• **TASK DESCRIPTION**:
Taking the listing below, restate word for word each line from the line with "v1_Value : string;" to the line with "Lemma Matchers_Matches_wf ms", ends included, and stop there.

• **RECORDS TO PROCESS**:
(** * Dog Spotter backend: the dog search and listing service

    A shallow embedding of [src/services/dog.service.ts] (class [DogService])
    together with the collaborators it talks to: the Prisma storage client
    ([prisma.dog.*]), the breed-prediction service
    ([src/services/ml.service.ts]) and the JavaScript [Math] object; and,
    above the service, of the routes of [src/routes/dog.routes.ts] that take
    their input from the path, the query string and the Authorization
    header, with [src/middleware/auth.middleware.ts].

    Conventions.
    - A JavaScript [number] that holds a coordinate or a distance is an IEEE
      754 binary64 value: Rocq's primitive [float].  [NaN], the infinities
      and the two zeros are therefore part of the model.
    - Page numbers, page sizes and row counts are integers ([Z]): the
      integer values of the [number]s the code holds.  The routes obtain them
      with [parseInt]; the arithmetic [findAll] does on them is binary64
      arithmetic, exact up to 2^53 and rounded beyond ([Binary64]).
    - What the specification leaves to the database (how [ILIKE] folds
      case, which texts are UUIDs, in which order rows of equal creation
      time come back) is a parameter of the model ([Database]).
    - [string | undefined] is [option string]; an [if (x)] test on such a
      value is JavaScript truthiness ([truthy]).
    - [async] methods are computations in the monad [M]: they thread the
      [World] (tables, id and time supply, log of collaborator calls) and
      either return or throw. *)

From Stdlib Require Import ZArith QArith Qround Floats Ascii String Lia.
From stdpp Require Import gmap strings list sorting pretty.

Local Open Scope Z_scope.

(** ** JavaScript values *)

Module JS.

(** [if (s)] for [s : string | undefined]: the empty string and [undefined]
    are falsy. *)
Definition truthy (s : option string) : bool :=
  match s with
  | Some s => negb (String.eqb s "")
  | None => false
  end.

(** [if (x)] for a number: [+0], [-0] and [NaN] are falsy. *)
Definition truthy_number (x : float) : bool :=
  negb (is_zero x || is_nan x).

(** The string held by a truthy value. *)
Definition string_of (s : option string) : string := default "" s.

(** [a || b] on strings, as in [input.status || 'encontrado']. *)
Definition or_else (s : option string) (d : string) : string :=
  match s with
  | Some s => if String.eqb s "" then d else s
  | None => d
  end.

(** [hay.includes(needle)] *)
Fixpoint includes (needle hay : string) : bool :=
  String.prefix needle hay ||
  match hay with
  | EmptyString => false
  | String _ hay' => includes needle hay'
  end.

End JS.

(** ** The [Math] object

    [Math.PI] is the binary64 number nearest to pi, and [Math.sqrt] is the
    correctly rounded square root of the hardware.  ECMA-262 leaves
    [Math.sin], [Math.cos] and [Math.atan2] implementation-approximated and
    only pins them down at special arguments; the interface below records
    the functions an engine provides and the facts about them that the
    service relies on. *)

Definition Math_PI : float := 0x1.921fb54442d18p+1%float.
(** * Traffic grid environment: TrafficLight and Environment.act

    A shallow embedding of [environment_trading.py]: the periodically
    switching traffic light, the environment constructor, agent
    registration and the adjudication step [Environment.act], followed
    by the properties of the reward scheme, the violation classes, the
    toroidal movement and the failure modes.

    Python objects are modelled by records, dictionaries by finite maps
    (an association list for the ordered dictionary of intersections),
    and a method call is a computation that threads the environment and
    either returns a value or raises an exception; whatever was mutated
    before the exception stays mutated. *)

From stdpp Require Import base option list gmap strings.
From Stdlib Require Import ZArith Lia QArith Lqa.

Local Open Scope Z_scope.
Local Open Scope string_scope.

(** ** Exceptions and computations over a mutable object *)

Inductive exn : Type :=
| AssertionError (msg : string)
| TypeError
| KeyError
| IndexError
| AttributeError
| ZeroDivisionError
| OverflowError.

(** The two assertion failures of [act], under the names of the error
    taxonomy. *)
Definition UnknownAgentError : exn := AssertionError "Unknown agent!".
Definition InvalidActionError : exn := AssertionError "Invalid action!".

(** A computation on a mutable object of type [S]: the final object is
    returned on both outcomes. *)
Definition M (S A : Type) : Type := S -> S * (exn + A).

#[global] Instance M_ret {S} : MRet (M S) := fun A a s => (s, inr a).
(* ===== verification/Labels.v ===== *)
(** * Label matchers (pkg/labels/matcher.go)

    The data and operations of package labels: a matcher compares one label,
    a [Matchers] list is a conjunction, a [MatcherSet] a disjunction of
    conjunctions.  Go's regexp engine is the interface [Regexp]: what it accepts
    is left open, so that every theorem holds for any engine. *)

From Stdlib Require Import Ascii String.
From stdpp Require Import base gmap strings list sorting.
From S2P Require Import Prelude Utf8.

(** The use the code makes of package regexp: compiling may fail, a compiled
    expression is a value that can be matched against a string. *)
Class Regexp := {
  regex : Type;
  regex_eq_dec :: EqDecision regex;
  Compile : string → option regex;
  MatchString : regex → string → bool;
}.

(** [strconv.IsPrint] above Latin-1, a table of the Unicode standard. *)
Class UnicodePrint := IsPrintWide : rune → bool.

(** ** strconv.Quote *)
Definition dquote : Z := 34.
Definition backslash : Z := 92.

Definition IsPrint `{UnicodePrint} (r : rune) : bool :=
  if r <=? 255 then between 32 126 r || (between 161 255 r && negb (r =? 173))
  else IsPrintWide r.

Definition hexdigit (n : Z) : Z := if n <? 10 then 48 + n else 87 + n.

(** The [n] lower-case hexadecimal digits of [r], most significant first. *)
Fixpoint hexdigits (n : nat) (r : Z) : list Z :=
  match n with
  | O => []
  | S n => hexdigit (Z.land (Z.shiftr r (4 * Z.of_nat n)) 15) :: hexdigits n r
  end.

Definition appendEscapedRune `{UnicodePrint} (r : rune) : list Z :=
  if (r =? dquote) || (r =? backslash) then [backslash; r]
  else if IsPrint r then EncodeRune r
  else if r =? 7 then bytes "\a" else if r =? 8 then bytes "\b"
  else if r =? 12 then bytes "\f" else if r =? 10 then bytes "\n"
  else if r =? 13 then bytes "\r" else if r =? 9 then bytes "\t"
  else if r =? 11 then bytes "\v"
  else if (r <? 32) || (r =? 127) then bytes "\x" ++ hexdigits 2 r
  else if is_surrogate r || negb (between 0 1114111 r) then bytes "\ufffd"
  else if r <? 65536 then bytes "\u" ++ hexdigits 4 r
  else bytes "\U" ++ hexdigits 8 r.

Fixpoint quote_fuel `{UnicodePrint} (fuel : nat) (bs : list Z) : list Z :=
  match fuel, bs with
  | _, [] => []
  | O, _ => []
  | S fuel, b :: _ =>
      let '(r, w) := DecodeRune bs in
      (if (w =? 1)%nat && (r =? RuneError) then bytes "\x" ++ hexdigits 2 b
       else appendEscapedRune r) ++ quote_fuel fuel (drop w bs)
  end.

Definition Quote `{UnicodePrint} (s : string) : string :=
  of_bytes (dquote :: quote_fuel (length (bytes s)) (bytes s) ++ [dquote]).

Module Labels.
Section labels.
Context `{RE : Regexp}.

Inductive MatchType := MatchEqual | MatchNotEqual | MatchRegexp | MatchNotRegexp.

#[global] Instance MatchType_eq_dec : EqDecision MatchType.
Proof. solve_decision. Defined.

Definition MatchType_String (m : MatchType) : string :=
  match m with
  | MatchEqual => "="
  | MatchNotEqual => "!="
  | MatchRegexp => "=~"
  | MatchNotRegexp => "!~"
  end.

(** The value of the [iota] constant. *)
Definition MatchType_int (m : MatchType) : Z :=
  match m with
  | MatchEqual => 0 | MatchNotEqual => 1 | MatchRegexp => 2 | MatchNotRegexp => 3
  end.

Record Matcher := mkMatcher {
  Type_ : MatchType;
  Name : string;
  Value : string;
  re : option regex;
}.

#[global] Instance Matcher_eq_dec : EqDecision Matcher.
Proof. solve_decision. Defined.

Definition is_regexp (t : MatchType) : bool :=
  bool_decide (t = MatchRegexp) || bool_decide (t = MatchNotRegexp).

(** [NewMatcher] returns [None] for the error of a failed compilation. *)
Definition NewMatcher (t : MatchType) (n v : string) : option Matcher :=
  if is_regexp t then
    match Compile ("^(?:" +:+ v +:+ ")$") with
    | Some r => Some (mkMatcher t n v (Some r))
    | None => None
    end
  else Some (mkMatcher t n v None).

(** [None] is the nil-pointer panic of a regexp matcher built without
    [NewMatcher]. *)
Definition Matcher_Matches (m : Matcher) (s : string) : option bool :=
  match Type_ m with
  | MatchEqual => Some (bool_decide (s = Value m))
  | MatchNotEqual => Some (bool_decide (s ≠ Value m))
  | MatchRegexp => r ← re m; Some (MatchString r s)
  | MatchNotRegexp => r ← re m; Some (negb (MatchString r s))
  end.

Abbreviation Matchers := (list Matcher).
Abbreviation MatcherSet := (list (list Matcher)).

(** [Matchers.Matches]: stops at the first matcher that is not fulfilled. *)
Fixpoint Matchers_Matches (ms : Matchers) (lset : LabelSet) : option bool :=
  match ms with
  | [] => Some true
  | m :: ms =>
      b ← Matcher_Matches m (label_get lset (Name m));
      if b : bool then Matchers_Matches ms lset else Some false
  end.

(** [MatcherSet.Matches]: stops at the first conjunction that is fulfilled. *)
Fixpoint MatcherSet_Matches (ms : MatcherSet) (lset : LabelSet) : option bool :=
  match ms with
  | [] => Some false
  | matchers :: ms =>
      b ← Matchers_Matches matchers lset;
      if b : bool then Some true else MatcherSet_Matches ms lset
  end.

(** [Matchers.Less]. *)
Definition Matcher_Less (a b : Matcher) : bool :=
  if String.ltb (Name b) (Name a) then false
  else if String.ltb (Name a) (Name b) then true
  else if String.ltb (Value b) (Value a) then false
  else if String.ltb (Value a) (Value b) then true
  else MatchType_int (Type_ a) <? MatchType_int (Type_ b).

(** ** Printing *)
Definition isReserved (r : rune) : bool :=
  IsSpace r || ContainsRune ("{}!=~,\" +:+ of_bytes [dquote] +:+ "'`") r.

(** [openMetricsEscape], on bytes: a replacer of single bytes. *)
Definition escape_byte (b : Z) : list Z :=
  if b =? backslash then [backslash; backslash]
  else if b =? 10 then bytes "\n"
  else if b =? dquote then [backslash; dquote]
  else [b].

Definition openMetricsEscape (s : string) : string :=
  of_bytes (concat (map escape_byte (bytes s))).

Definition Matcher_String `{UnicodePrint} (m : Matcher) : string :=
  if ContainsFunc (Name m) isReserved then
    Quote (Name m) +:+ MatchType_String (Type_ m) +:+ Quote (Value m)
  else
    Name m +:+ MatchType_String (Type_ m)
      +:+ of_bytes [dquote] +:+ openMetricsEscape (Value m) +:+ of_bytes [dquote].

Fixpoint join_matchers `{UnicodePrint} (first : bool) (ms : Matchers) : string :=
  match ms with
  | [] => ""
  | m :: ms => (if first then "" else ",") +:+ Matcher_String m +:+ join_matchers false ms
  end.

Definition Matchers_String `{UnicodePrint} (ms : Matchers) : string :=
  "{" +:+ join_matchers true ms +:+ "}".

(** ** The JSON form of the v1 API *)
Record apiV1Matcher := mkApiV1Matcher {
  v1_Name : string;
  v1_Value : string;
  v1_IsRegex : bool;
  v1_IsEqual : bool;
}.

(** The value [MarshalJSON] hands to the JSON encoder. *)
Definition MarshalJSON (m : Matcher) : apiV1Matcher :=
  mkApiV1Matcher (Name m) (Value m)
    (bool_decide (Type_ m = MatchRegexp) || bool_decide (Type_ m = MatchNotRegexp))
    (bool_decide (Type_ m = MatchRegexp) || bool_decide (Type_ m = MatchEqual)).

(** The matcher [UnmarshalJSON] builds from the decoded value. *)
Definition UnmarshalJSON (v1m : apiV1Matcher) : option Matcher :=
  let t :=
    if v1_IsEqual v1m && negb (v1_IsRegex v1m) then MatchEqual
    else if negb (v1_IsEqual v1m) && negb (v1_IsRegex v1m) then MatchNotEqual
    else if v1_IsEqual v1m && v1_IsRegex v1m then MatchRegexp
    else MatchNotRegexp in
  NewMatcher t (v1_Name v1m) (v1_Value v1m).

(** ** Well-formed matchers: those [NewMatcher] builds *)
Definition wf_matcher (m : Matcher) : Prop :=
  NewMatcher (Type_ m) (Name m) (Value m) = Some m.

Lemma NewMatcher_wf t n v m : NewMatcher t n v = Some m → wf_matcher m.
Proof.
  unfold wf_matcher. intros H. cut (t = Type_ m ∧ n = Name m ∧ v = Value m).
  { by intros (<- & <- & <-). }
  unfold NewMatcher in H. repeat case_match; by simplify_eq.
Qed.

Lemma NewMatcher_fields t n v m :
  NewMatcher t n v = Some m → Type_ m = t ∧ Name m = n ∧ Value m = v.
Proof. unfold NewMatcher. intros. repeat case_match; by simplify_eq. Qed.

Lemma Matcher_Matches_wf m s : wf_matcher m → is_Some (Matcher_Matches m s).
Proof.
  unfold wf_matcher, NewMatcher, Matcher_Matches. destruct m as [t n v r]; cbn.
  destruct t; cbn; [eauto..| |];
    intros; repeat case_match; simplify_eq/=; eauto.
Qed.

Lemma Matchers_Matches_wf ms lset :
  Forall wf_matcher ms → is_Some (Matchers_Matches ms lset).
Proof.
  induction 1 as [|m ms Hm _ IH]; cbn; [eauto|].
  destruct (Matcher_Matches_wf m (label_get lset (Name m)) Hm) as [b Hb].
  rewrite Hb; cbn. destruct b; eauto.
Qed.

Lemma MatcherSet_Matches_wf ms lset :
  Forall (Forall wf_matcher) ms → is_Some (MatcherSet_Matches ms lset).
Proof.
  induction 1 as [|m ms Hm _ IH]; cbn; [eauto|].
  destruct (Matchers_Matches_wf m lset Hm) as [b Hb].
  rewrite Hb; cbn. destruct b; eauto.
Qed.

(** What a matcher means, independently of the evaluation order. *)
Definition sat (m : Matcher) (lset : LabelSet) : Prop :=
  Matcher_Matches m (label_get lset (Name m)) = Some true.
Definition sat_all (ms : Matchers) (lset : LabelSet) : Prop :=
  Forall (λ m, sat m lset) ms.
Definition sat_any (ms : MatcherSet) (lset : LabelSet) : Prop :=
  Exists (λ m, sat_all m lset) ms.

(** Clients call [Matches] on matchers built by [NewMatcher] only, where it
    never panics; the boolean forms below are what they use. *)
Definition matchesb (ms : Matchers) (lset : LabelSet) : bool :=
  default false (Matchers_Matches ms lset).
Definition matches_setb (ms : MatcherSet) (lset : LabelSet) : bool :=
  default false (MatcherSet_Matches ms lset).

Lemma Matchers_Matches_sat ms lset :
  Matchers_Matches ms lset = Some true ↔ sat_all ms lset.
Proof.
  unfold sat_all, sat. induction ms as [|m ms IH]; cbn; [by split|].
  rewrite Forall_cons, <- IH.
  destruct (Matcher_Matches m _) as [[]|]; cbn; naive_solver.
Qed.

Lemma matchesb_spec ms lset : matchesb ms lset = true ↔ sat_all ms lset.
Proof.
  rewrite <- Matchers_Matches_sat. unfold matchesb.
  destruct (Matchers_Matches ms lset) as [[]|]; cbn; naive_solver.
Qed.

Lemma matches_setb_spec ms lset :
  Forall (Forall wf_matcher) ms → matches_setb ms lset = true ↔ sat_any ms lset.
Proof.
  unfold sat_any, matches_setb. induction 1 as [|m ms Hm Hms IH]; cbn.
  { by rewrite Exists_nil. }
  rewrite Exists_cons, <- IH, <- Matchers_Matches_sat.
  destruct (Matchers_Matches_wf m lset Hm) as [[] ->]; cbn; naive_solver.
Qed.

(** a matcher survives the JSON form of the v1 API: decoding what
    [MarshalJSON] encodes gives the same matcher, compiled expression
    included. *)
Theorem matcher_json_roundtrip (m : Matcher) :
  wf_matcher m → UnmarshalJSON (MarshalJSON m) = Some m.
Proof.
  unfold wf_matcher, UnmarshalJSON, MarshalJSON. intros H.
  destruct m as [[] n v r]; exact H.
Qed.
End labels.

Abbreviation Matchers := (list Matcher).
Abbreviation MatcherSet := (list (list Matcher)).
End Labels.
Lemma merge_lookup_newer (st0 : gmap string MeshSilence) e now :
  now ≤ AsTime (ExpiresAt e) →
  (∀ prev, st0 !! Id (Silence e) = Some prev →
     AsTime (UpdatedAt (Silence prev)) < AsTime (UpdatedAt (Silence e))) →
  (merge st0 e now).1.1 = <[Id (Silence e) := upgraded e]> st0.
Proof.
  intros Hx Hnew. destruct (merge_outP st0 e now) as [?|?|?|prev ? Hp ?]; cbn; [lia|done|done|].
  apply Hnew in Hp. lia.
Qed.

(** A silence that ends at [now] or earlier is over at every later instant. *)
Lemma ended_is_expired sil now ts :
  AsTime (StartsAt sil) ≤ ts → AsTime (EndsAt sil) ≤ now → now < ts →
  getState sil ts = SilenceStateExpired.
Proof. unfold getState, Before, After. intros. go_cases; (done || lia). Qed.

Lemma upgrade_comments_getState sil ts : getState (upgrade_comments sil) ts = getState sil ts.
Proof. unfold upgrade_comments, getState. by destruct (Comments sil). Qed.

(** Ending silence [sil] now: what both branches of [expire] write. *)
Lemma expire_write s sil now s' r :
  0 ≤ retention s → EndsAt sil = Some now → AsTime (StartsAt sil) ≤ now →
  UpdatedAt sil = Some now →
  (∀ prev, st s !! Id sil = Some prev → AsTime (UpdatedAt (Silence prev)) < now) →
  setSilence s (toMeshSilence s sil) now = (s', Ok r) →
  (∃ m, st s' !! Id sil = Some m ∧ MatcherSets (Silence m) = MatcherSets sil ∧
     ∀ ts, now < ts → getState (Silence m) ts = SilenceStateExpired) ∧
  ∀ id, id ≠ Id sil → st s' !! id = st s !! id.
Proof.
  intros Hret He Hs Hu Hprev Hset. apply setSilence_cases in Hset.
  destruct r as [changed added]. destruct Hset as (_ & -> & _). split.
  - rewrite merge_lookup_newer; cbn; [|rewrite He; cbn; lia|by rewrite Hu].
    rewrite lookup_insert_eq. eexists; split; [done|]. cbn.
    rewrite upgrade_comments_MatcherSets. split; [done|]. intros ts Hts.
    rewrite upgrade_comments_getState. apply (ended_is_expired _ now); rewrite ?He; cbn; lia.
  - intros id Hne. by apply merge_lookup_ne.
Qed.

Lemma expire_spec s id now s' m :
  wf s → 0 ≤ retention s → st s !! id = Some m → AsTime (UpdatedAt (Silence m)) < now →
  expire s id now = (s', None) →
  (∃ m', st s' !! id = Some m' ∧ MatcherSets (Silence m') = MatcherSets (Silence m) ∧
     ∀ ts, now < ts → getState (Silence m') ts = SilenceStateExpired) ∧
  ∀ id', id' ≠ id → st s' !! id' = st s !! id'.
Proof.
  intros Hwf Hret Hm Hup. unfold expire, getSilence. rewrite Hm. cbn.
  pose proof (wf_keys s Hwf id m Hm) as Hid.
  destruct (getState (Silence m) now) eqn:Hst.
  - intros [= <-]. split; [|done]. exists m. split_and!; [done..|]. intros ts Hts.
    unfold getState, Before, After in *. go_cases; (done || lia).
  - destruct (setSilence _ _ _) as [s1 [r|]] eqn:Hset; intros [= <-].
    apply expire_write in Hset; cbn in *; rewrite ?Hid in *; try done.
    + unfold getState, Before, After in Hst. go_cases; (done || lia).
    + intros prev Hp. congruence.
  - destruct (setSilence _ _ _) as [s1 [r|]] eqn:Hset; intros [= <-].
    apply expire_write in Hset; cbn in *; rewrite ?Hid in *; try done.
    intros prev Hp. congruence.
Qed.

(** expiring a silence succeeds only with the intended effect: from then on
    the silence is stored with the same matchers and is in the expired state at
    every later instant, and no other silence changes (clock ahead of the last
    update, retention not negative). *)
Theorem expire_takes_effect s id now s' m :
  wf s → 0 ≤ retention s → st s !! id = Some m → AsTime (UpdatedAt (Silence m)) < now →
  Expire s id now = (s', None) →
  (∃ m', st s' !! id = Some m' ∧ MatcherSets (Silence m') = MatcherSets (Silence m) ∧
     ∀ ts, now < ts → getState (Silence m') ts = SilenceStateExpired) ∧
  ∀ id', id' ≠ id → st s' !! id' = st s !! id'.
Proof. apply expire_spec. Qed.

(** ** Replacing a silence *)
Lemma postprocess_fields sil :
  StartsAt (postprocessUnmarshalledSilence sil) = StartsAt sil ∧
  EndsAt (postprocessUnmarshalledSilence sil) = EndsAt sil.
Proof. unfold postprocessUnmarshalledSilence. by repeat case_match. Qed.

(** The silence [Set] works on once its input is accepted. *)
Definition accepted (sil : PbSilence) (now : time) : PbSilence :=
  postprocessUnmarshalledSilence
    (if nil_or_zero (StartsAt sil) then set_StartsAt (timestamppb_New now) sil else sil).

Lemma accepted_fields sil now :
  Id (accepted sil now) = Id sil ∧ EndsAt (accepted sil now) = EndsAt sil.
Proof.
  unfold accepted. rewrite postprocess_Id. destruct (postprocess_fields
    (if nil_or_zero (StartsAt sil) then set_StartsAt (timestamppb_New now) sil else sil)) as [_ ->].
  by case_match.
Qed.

• **RESULT FOR THIS TASK**:
  v1_Value : string;
  v1_IsRegex : bool;
  v1_IsEqual : bool;
}.

(** The value [MarshalJSON] hands to the JSON encoder. *)
Definition MarshalJSON (m : Matcher) : apiV1Matcher :=
  mkApiV1Matcher (Name m) (Value m)
    (bool_decide (Type_ m = MatchRegexp) || bool_decide (Type_ m = MatchNotRegexp))
    (bool_decide (Type_ m = MatchRegexp) || bool_decide (Type_ m = MatchEqual)).

(** The matcher [UnmarshalJSON] builds from the decoded value. *)
Definition UnmarshalJSON (v1m : apiV1Matcher) : option Matcher :=
  let t :=
    if v1_IsEqual v1m && negb (v1_IsRegex v1m) then MatchEqual
    else if negb (v1_IsEqual v1m) && negb (v1_IsRegex v1m) then MatchNotEqual
    else if v1_IsEqual v1m && v1_IsRegex v1m then MatchRegexp
    else MatchNotRegexp in
  NewMatcher t (v1_Name v1m) (v1_Value v1m).

(** ** Well-formed matchers: those [NewMatcher] builds *)
Definition wf_matcher (m : Matcher) : Prop :=
  NewMatcher (Type_ m) (Name m) (Value m) = Some m.

Lemma NewMatcher_wf t n v m : NewMatcher t n v = Some m → wf_matcher m.
Proof.
  unfold wf_matcher. intros H. cut (t = Type_ m ∧ n = Name m ∧ v = Value m).
  { by intros (<- & <- & <-). }
  unfold NewMatcher in H. repeat case_match; by simplify_eq.
Qed.

Lemma NewMatcher_fields t n v m :
  NewMatcher t n v = Some m → Type_ m = t ∧ Name m = n ∧ Value m = v.
Proof. unfold NewMatcher. intros. repeat case_match; by simplify_eq. Qed.

Lemma Matcher_Matches_wf m s : wf_matcher m → is_Some (Matcher_Matches m s).
Proof.
  unfold wf_matcher, NewMatcher, Matcher_Matches. destruct m as [t n v r]; cbn.
  destruct t; cbn; [eauto..| |];
    intros; repeat case_match; simplify_eq/=; eauto.
Qed.

Lemma Matchers_Matches_wf ms lset :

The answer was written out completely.